» Collected data entries
....

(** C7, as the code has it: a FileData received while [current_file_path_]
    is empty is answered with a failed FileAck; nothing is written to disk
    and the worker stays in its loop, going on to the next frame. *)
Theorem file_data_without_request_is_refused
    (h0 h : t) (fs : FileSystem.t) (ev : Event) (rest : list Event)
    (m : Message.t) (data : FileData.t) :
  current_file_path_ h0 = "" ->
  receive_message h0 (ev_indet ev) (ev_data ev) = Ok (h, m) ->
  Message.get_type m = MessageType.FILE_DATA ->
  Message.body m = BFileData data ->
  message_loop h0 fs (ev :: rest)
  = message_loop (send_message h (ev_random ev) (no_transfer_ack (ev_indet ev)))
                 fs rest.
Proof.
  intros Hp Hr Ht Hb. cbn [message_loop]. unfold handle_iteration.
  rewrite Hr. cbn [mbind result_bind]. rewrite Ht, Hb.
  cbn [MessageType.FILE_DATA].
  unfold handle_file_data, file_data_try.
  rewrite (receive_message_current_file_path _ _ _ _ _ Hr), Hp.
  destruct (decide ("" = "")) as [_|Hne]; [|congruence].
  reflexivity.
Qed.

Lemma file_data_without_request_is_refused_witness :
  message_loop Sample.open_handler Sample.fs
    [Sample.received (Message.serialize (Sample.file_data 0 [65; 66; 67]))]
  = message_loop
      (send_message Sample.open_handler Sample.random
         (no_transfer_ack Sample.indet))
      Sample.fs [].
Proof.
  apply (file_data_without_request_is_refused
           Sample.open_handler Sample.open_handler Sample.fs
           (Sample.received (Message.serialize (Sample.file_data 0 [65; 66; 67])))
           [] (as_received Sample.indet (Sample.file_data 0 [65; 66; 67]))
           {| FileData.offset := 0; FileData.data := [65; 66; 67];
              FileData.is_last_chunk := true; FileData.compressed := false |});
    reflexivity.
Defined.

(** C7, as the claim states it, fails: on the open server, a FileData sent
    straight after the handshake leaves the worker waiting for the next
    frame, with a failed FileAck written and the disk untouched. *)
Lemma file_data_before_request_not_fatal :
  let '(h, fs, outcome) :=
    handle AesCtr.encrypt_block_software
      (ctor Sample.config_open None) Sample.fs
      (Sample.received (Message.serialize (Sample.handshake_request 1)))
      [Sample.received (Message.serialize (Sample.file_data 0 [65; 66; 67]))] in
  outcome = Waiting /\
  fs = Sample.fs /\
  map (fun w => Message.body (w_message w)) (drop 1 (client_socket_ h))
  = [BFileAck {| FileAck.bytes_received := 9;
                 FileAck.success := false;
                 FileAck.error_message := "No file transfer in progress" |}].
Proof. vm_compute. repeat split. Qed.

....

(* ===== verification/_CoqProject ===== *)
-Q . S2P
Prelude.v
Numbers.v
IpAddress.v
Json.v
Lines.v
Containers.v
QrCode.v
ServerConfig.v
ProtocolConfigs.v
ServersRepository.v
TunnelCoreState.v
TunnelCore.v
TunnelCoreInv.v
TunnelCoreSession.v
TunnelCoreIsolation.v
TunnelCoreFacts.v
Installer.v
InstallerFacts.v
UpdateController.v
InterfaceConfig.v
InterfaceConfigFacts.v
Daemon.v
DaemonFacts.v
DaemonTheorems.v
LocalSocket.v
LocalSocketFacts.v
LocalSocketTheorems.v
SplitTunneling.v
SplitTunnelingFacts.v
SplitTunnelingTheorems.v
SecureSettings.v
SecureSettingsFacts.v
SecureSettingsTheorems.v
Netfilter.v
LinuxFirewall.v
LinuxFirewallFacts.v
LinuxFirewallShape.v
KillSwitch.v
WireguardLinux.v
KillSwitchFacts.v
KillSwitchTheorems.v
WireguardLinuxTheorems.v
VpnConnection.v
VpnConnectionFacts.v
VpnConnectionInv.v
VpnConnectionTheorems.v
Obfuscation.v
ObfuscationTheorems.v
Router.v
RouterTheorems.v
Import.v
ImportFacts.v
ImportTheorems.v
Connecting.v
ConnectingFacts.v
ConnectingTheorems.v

....

» WHAT IS BEING ASKED
In the data above, start at the line that has "Containers.v", stop after the line that has "LocalSocketFacts.v", and print every line in between exactly as it stands.

» OUTPUT
Containers.v
QrCode.v
ServerConfig.v
ProtocolConfigs.v
ServersRepository.v
TunnelCoreState.v
TunnelCore.v
TunnelCoreInv.v
TunnelCoreSession.v
TunnelCoreIsolation.v
TunnelCoreFacts.v
Installer.v
InstallerFacts.v
UpdateController.v
InterfaceConfig.v
InterfaceConfigFacts.v
Daemon.v
DaemonFacts.v
DaemonTheorems.v
LocalSocket.v
LocalSocketFacts.v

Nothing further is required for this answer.